Палач повернул осужденного лицом к церкви. Димитрий глянул на нее, на крест… шевельнул руками, но руки были связаны за спиной… Он молча поклонился церкви. Потом поклонился своим землякам, напряженно следившим за каждым его движением. Когда он поклонился, длинные, вьющиеся волосы падали ему на матовый лоб, на глаза, на бледное лицо…
– Простите, господо и братие!
– Бог простит! Бог простит! – простонало все, что было связано.
– Поклонитесь Великому Новгороду, коли живы будете.
– Поклонимся! Поклонимся!
– И Святой Софьи… и Волхову… и вечевому колоколу… и воле новгородской…
– Поклонимся земно!
Он стал на колени и нагнул голову, чтоб выставить для топора свою белую шею… «Матушка!.. Сыночек мой, Исаченько!»
– Сыми крест! – послышалось с возвышения.
И ворот ему расстегнули… и подобрали с шеи волосы. И крест сняли!
Палач занес над головой топор… «Сычас канчал – закрой глаза», – дружески шепнул он.
«Ррах!»… Отрубленная голова закрылась своими собственными волосами, и туловище ткнулось в лужу крови. Связанные со стоном ахнули.
Селезнев-Губа вышел сам…
– Развяжи руки… Я молиться хочу.
Не развязали рук – не велели.
– Прощайте, господо!..
– Бог простит!..
Он вытянул вперед свою толстую короткую шею…

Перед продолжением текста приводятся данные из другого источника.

Lemma add_keys_keeps_self rt r sender keys fresh (d : SwarmDriver) :
  sd_self_peer_id (add_keys_to_replication_fetcher rt r sender keys fresh d).1 = sd_self_peer_id d.
Proof.
  unfold add_keys_to_replication_fetcher. destruct (as_peer_id sender); [|done]. cbv zeta. case_match; [done|].
  by destruct (add_keys _ _ _ _ _ _ _) as [[]].
Qed.

(** A request of a peer touches no channel. *)
Lemma peer_request_neutral rt r request channel d d' calls :
  on_peer_request rt r request channel d = (d', calls) →
  dk_pending d' = dk_pending d ∧ self_of d' = self_of d ∧ calls ≫= replied = [] ∧ calls ≫= forwarded = [].
Proof.
  intros Hr. unfold on_peer_request in Hr. destruct request as [[holder keys| |]|]; simplify_eq/=; try done.
  pose proof (add_keys_keeps_self rt r holder keys false (dk_driver d)) as Hself.
  destruct (add_keys_to_replication_fetcher _ _ _ _ _ _) as [driver events]. simplify_eq/=.
  repeat split; [done|..]; apply bind_nil_all; by intros ? (e & -> & _)%list_elem_of_fmap.
Qed.

Lemma step_keeps_self ev d d' calls res : task_step ev d = (d', calls, res) → self_of d' = self_of d.
Proof.
  intros Hs. destruct ev as [id kb dropped closed [key s n|req peer addrs s|resp [[s|]|ch]]|now rt r dropped [cid req ch|cid rid resp|rid e| |]];
    simpl in Hs; unfold on_response, on_outbound_failure, reply_to in Hs; try (simplify_eq/=; done).
  - case_bool_decide; [destruct req|]; by simplify_eq/=.
  - destruct (on_peer_request _ _ _ _ _) as [d1 calls1] eqn:E. simplify_eq/=. by apply peer_request_neutral in E as (_ & -> & _).
  - by repeat case_match; simplify_eq/=.
  - by repeat case_match; simplify_eq/=.
Qed.

(** The channels before a step with those it brings are those after it with those it uses. *)
Lemma step_conserves ev d d' calls res :
  task_step ev d = (d', calls, res) → (∀ id, id ∈ request_ids (self_of d) ev → dk_pending d !! id = None) →
  submitted ev ++ returned ev ++ awaiting (dk_pending d) ≡ₚ
  awaiting (dk_pending d') ++ (calls ≫= replied) ++ (calls ≫= forwarded) ++ discarded (self_of d) ev.
Proof.
  intros Hs Hid. destruct ev as [id kb dropped closed [key s n|req peer addrs s|resp [[s|]|ch]]|now rt r dropped [cid req ch|cid rid resp|rid e| |]];
    simpl in Hs; unfold on_response, on_outbound_failure, reply_to in Hs; try (simplify_eq/=; rewrite ?app_nil_r; done).
  - case_bool_decide as Hp.
    + destruct req as [c|q]; simplify_eq/=; destruct s; rewrite ?decide_True by done; simpl; rewrite ?app_nil_r; try done; apply Permutation_cons_append.
    + simplify_eq/=. rewrite decide_False in Hid by done. rewrite awaiting_insert by (apply Hid; set_solver).
      destruct s, req; rewrite ?decide_False by done; simpl; by rewrite ?app_nil_r.
  - simplify_eq/=. apply Permutation_cons_append.
  - destruct (on_peer_request _ _ _ _ _) as [d1 calls1] eqn:E. simplify_eq/=.
    apply peer_request_neutral in E as (-> & _ & -> & ->). by rewrite app_nil_r.
  - destruct (dk_pending d !! rid) as [[s|]|] eqn:Hl; [| |simplify_eq/=; by rewrite app_nil_r];
      rewrite (awaiting_delete _ _ _ Hl); repeat case_match; simplify_eq/=; rewrite ?app_nil_r; try done; apply Permutation_cons_append.
  - destruct (dk_pending d !! rid) as [[s|]|] eqn:Hl; [| |simplify_eq/=; by rewrite app_nil_r];
      rewrite (awaiting_delete _ _ _ Hl); simplify_eq/=; rewrite ?app_nil_r; try done; apply Permutation_cons_append.
Qed.

(** Only a request that is sent adds an id. *)
Lemma step_ids ev d d' calls res id :
  task_step ev d = (d', calls, res) → is_Some (dk_pending d' !! id) →
  is_Some (dk_pending d !! id) ∨ id ∈ request_ids (self_of d) ev.
Proof.
  intros Hs Hid. destruct ev as [id' kb dropped closed [key s n|req peer addrs s|resp [[s|]|ch]]|now rt r dropped [cid req ch|cid rid resp|rid e| |]];
    simpl in Hs; unfold reply_to, on_response, on_outbound_failure, reply_to in Hs; try (simplify_eq/=; by left).
  - case_bool_decide as Hp; [destruct req; simplify_eq/=; by left|]. simplify_eq/=. rewrite decide_False by done.
    destruct (decide (id = id')) as [->|Hne]; [right; set_solver|]. left. by rewrite lookup_insert_ne in Hid.
  - destruct (on_peer_request _ _ _ _ _) as [d1 calls1] eqn:E. simplify_eq/=.
    apply peer_request_neutral in E as (Hp & _). left. by rewrite Hp in Hid.
  - left. destruct (dk_pending d !! rid) as [[s|]|] eqn:Hl; simplify_eq/=; [..|done];
      destruct Hid as [x Hx]; apply lookup_delete_Some in Hx as [_ Hx]; by eexists.
  - left. destruct (dk_pending d !! rid) as [[s|]|] eqn:Hl; simplify_eq/=; [..|done];
      destruct Hid as [x Hx]; apply lookup_delete_Some in Hx as [_ Hx]; by eexists.
Qed.

(** ** Runs *)

Lemma run_conserves evs d d' calls :
  task_run evs d = (d', calls) → NoDup (evs ≫= request_ids (self_of d)) →
  (∀ id, id ∈ evs ≫= request_ids (self_of d) → dk_pending d !! id = None) →
  (evs ≫= submitted) ++ (evs ≫= returned) ++ awaiting (dk_pending d) ≡ₚ
  awaiting (dk_pending d') ++ (calls ≫= replied) ++ (calls ≫= forwarded) ++ (evs ≫= discarded (self_of d)).
Proof.
  revert d calls. induction evs as [|ev evs IH]; intros d calls Hrun Hnd Hfree; simpl in Hrun.
  { simplify_eq/=. by rewrite app_nil_r. }
  destruct (task_step ev d) as [[d1 calls1] res] eqn:Hs. destruct (task_run evs d1) as [d2 calls2] eqn:Hr. simplify_eq/=.
  apply NoDup_app in Hnd as (_ & Hdisj & Hnd).
  pose proof (step_keeps_self _ _ _ _ _ Hs) as Hself.
  pose proof (step_conserves _ _ _ _ _ Hs) as Hstep. rewrite <- Hself in *.
  specialize (Hstep ltac:(intros id Hid; apply Hfree; set_solver)).
  specialize (IH d1 calls2 Hr Hnd). rewrite !bind_app.
  assert (∀ id, id ∈ evs ≫= request_ids (self_of d1) → dk_pending d1 !! id = None) as Hfree1.
  { intros id Hid. apply eq_None_not_Some. intros Hsome.
    apply (step_ids _ _ _ _ _ id Hs) in Hsome as [Hsome|Hin]; [|rewrite <- Hself in Hin; by apply (Hdisj id)].
    rewrite Hfree in Hsome by set_solver. by apply is_Some_None in Hsome. }
  specialize (IH Hfree1).
  transitivity ((evs ≫= submitted) ++ (evs ≫= returned) ++ (submitted ev ++ returned ev ++ awaiting (dk_pending d))).
  { solve_Permutation. }
  rewrite Hstep.
  transitivity (((evs ≫= submitted) ++ (evs ≫= returned) ++ awaiting (dk_pending d1)) ++
                (calls1 ≫= replied) ++ (calls1 ≫= forwarded) ++ discarded (self_of d1) ev); [solve_Permutation|].
  rewrite IH. solve_Permutation.
Qed.

(** C7: Each awaited response is delivered at most once and no request is forgotten. In any run of the
    driver in which libp2p gives every request an id of its own, no channel is handed over twice and the
    node answers each of its own queries at most once, every channel handed over is in exactly one place: awaited,
    replied to, at the node with an unanswered query of the node to itself, or dropped with a command
    the node sent to itself; none is replied to twice. *)
Theorem awaited_responses_once evs d d' calls :
  task_run evs d = (d', calls) → dk_pending d = ∅ → NoDup (evs ≫= request_ids (self_of d)) →
  NoDup (evs ≫= submitted) → (evs ≫= returned) ⊆+ (calls ≫= forwarded) →
  ∃ unanswered,
    (calls ≫= forwarded) ≡ₚ (evs ≫= returned) ++ unanswered ∧
    (evs ≫= submitted) ≡ₚ awaiting (dk_pending d') ++ (calls ≫= replied) ++ unanswered ++ (evs ≫= discarded (self_of d)) ∧
    NoDup (awaiting (dk_pending d') ++ (calls ≫= replied) ++ unanswered ++ (evs ≫= discarded (self_of d))).
Proof.
  intros Hrun Hempty Hids Hnd [unanswered Hforward]%submseteq_Permutation. exists unanswered. split; [done|].
  pose proof (run_conserves _ _ _ _ Hrun Hids ltac:(intros; by rewrite Hempty)) as Hcons.
  rewrite Hempty in Hcons. change (awaiting ∅) with (@nil Z) in Hcons. rewrite app_nil_r, Hforward in Hcons.
  assert ((evs ≫= submitted) ≡ₚ awaiting (dk_pending d') ++ (calls ≫= replied) ++ unanswered ++ (evs ≫= discarded (self_of d))) as Hsub.
  { apply (Permutation_app_inv_r (evs ≫= returned)). rewrite Hcons. solve_Permutation. }
  split; [done|]. by rewrite <- Hsub.
Qed.

(** Whether an event ends the request [id] or sends another by its id. *)
Definition concerns (id : Z) ev : Prop :=
  match ev with
  | TE_Cmd id' _ _ _ (SendRequest _ _ _ _) => id' = id
  | TE_ReqResp _ _ _ _ (RR_Response _ id' _) | TE_ReqResp _ _ _ _ (RR_OutboundFailure id' _) => id' = id
  | _ => False
  end.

– Руби так… Я стоя хочу умереть, яко кадило пред Господом…
– Сыми крест! – это опять с возвышения.
Палач потянулся к шее осужденного…
– Не трожь, собака!.. Пальцы перегрызу. Я с крестом хочу предстать пред Господом!
Он расставил широко ноги, нагнулся… Пододвинулся ближе к трупу Димитрия…
– Рядышком… други искреннии… Породнимся кровью.
– Руби! – стукнули жезлом по помосту, так что Бородатый вздрогнул и попятился назад.
– Да смотри – сразу, – подсказал осужденный.
– Волам шеям рубил – толщи твоей, – успокоил его Ахметка. – Сматри – сам увидишь…
Увидел ли «сам» Селезнев-Губа, как его упрямая голова ударилась широким лбом об землю – об этом никакие исторические документы не говорят; но что он уже не видал, как рядом с его головою полегли головы его друзей, Арзубьева и Сухощека, и как вырезанный из его мертвого рта язык бросили той собаке, которая все выла на всю Русу, – так это верно.